The Annals of Thoracic and Cardiovascular Surgery, una tra le maggiori riviste mondiali in area cardiochirurgica, ha pubblicato sul numero di novembre appena uscito un lavoro scientifico che riporta i risultati preliminari di Escat III, lo studio internazionale nel quale è coinvolto anche il S.Anna Hospital e che riguarda l’autocontrollo dell’anticoagulazione con un nuovo regime di terapia a basso dosaggio.
“La pubblicazione dell’articolo – spiega il dottor Maurizio Braccio, coordinatore dello studio – è un passaggio importante. Escat III, infatti, vuole arrivare a confermare un concetto già noto ma che ha bisogno di essere suffragato dai dati scientifici derivanti dall’osservazione. Il concetto è che non è pericolosa la terapia anticoagulante in sé ma una sua gestione non ottimale”.
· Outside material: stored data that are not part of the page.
(** The annotating middleware sees the identity the enforcing one would let a
    reading request pass with, except that it ignores the cookie beside an invalid
    bearer token, which the enforcing one does not; the enforcing one refuses a known
    identity only when the request would change state on a cookie's authority from
    another site. *)
Theorem attach_agrees h env db r :
  tryAuthIdentity h env db r = (if stale_bearer h r then None else authenticated h env db r)
  ∧ RequireAuthFunc h env db r inr inl
    = match authenticated h env db r with
      | Some id =>
          if String.eqb (AuthMethod id) "cookie" && isStateChangingMethod (Method r)
             && negb (ValidCSRFSources h r)
          then inl (WriteError 403 "CSRF verification failed: invalid csrf origin or referer")
          else inr (Some id)
      | None => RequireAuthFunc h env db (with_method "GET" r) inr inl
      end.
Proof.
  unfold tryAuthIdentity, stale_bearer, authenticated, RequireAuthFunc.
  change (bearerMatches h (with_method "GET" r)) with (bearerMatches h r). cbn [SessionCookie with_method].
  destruct (bearerMatches h r) eqn:Hb; [rewrite (matches_has_prefix h r Hb); by split|]. cbn [negb].
  rewrite andb_true_r.
  destruct (SessionCookie r) as [cookie|]; [|by destruct (HasBearerPrefix _)].
  destruct (String.eqb cookie ""); [by destruct (HasBearerPrefix _)|].
  destruct (VerifySessionClaims cookie (SessionSecret h) (verify_now env)) as [claims|];
    [|by destruct (HasBearerPrefix _)].
  unfold require_claims. cbv zeta. cbn [Method with_method].
  change (isStateChangingMethod "GET") with false. cbv iota. unfold VerifyCSRF.
  destruct (HasBearerPrefix (Authorization r)), (String.eqb (ClaimRole claims) RoleAdmin), (String.eqb (SessionID claims) "");
    cbn [andb orb]; try destruct (session_active env db claims) as [|[]]; cbn [andb orb];
    destruct (ensureGuestSessionActive env db claims) as [[|]|]; try done;
    destruct (isStateChangingMethod (Method r)), (ValidCSRFSources h r); done.
Qed.
End Agreement.

(** ** Cross-site requests *)

Section SameSite.
Context `{UnicodeTables, Crypto, ClaimsJSON, Bodies}.

Definition host_char (c : ascii) : bool := ascii_letter c || ascii_digit c || Ascii.eqb c "." || Ascii.eqb c "-".
Definition plain_host (s : string) : Prop := s ≠ "" ∧ sforall host_char s = true.
Definition plain_port (port : option string) : Prop :=
  match port with Some p => p ≠ "" ∧ sforall ascii_digit p = true | None => True end.
(** A name and, possibly, a port. *)
Definition authority (host : string) (port : option string) : string :=
  match port with Some p => host ++ String ":" p | None => host end.
(** The port that is not implied by a web scheme. *)
Definition explicit_port (port : option string) : option string :=
  match port with
  | Some p => if String.eqb p "80" || String.eqb p "443" then None else Some p
  | None => None
  end.

Lemma host_char_facts c :
  host_char c = true → is_ascii_byte c = true ∧ ascii_space c = false ∧ c ≠ ":"%char ∧ c ≠ "["%char ∧ c ≠ "]"%char
    ∧ c ≠ "/"%char ∧ c ≠ "%"%char ∧ host_char (lower_byte c) = true.
Proof. destruct c as [[] [] [] [] [] [] [] []]; vm_compute; intros Hc; repeat split; congruence. Qed.
Lemma digit_host c : ascii_digit c = true → host_char c = true ∧ lower_byte c = c.
Proof. destruct c as [[] [] [] [] [] [] [] []]; vm_compute; intros Hc; repeat split; congruence. Qed.
Lemma host_no_byte c s : host_char c = false → sforall host_char s = true → contains_byte c s = false.
Proof. apply sforall_no_byte. Qed.
Lemma host_ascii s : sforall host_char s = true → is_ascii s = true.
Proof. apply sforall_impl. intros c Hc. by apply host_char_facts. Qed.
Lemma digits_host p : sforall ascii_digit p = true → sforall host_char p = true ∧ smap lower_byte p = p.
Proof.
  induction p as [|c p IH]; [done|]. cbn. intros [Hc Hp]%andb_true_iff. destruct (digit_host c Hc) as [-> ->], (IH Hp) as [-> ->].
  done.
Qed.
Lemma lower_host s : sforall host_char s = true → sforall host_char (smap lower_byte s) = true.
Proof. rewrite sforall_smap. apply sforall_impl. intros c Hc. by apply host_char_facts. Qed.

Lemma split_first c s :
  c ≠ "["%char →
  SplitHostPort (String c s)
  = let hp := String c s in
    let i := LastIndexByte hp ":" in
    if (i <? 0)%Z then None
    else
      let host := String.substring 0 (Z.to_nat i) hp in
      if contains_byte ":" host then None
      else if contains_byte "[" hp then None
      else if contains_byte "]" hp then None
      else Some (host, String.substring (Z.to_nat (i + 1)) (slen hp - Z.to_nat (i + 1)) hp).
Proof.
  intros Hc. unfold SplitHostPort. cbv zeta. destruct (LastIndexByte (String c s) ":" <? 0)%Z; [done|].
  destruct c as [[] [] [] [] [] [] [] []]; try reflexivity. by destruct Hc.
Qed.
Lemma split_no_port s : plain_host s → SplitHostPort s = None.
Proof.
  intros [_ Hs]. unfold SplitHostPort. rewrite LastIndexByte_none by by apply (host_no_byte ":" s). done.
Qed.
Lemma split_port s p :
  plain_host s → sforall ascii_digit p = true → SplitHostPort (s ++ String ":" p) = Some (s, p).
Proof.
  intros [Hne Hs] [Hp _]%digits_host. destruct s as [|c s]; [done|]. cbn [append].
  rewrite split_first by (cbn in Hs; apply andb_true_iff in Hs as [Hc _]; apply host_char_facts in Hc; tauto). cbv zeta.
  change (String c (s ++ String ":" p)) with (String c s ++ String ":" p).
  rewrite LastIndexByte_app by by apply (host_no_byte ":" p).
  rewrite (proj2 (Z.ltb_ge _ _)) by lia. rewrite Nat2Z.id, substring_0_app.
  assert (∀ x, host_char x = false → x ≠ ":"%char → contains_byte x (String c s ++ String ":" p) = false) as Hno.
  { intros x Hx Hcol. rewrite contains_byte_app, (host_no_byte x (String c s)) by done.
    rewrite contains_byte_cons, host_no_byte by done. rewrite orb_false_r. by apply Ascii.eqb_neq. }
  rewrite !Hno, host_no_byte by done. f_equal. f_equal.
  replace (Z.to_nat (Z.of_nat (slen (String c s)) + 1)) with (slen (String c s ++ ":")) by (rewrite slen_app; cbn [slen]; lia).
  change (String c s ++ String ":" p) with (String c s ++ ":" ++ p). rewrite <- sapp_assoc.
  rewrite slen_app with (a := (String c s ++ ":")).
  replace (slen (String c s ++ ":") + slen p - slen (String c s ++ ":")) with (slen p) by lia.
  apply substring_tail_app.
Qed.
I risultati preliminari pubblicati, dunque, indicano che i pazienti di Escat stanno sicuramente meglio rispetto a quelli che seguono la terapia anticoagulante con metodiche tradizionali. Insomma, le aspettative dei ricercatori potrebbero trovare da qui a poco conferma definitiva. Ciò significa che le persone la cui valvola mitralica e/o quella aortica sono state sostituite chirurgicamente con una protesi meccanica, potranno beneficiare di un vero e proprio salto di qualità, sia dal punto di vista terapeutico, sia per quanto riguarda la loro qualità di vita. Attualmente, queste persone debbono sottoporsi a terapia anticoagulante, destinata a protrarsi per tutta la vita. Una terapia generalmente efficace ma difficile da gestire e non priva di rischi. Se infatti il sangue viene reso troppo liquido dal farmaco, c’è la possibilità di emorragie; in caso contrario, il rischio è il malfunzionamento della protesi. Per questo chi è sottoposto a terapia anticoagulante deve ripetere gli esami del sangue ogni 15/20 giorni, per verificare l’efficacia dei farmaci e calibrare con l’ausilio del medico la loro somministrazione. Nonostante ciò, circa il 5% dei pazienti incorre ogni anno in fenomeni di sanguinamento o denuncia il cattivo funzionamento della protesi. Se Escat III, come tutto lascia immaginare, darà i risultati sperati, si avrà un sensibile ridimensionamento delle percentuali di rischio grazie al basso dosaggio dei farmaci ma soprattutto si aprirà per i malati una prospettiva del tutto nuova: quella di potersi auto controllare l’INR, cioè l’indice di coagulazione ma anche gestire autonomamente la propria terapia, esattamente come già fanno i diabetici. Fino a questo momento, sui 1100 pazienti arruolati in Europa, solo 22 su un arco di tempo di almeno ventiquattro mesi, hanno evidenziato problemi di natura tromboembolica o emorragica. Nessuno dei ventidue fa parte del gruppo arruolato al S.Anna Hospital.
Escat III è coordinato dall’università tedesca di Bad Oeynhausen. Il S. Anna è stato il primo dei Centri non tedeschi ad essere invitato a partecipare ed è quello che, al di fuori della Germania, sta contribuendo maggiormente in termini di pazienti arruolati e di follow-up. Sono relativamente pochi i Centri in grado di partecipare a studi per i quali sono necessari un livello di professionalità del personale operante, una dotazione strutturale e una qualità di prestazioni erogate, conformi agli standard internazionali. Non è un caso che l’esperienza fatta al S. Anna con Escat III sia stata recentemente presentata dal dottor Braccio in due distinte iniziative, tenute presso i dipartimenti di Cardiochirurgia dell’università “Aldo Moro” di Bari e dell’ospedale “Silvestrini” di Perugia. Così come non è un caso che dall’esperienza di Escat sia nato il progetto per la realizzazione presso il S.Anna di una rete telematica per il monitoraggio a distanza di tutti i pazienti sottoposti a terapia anticoagulante.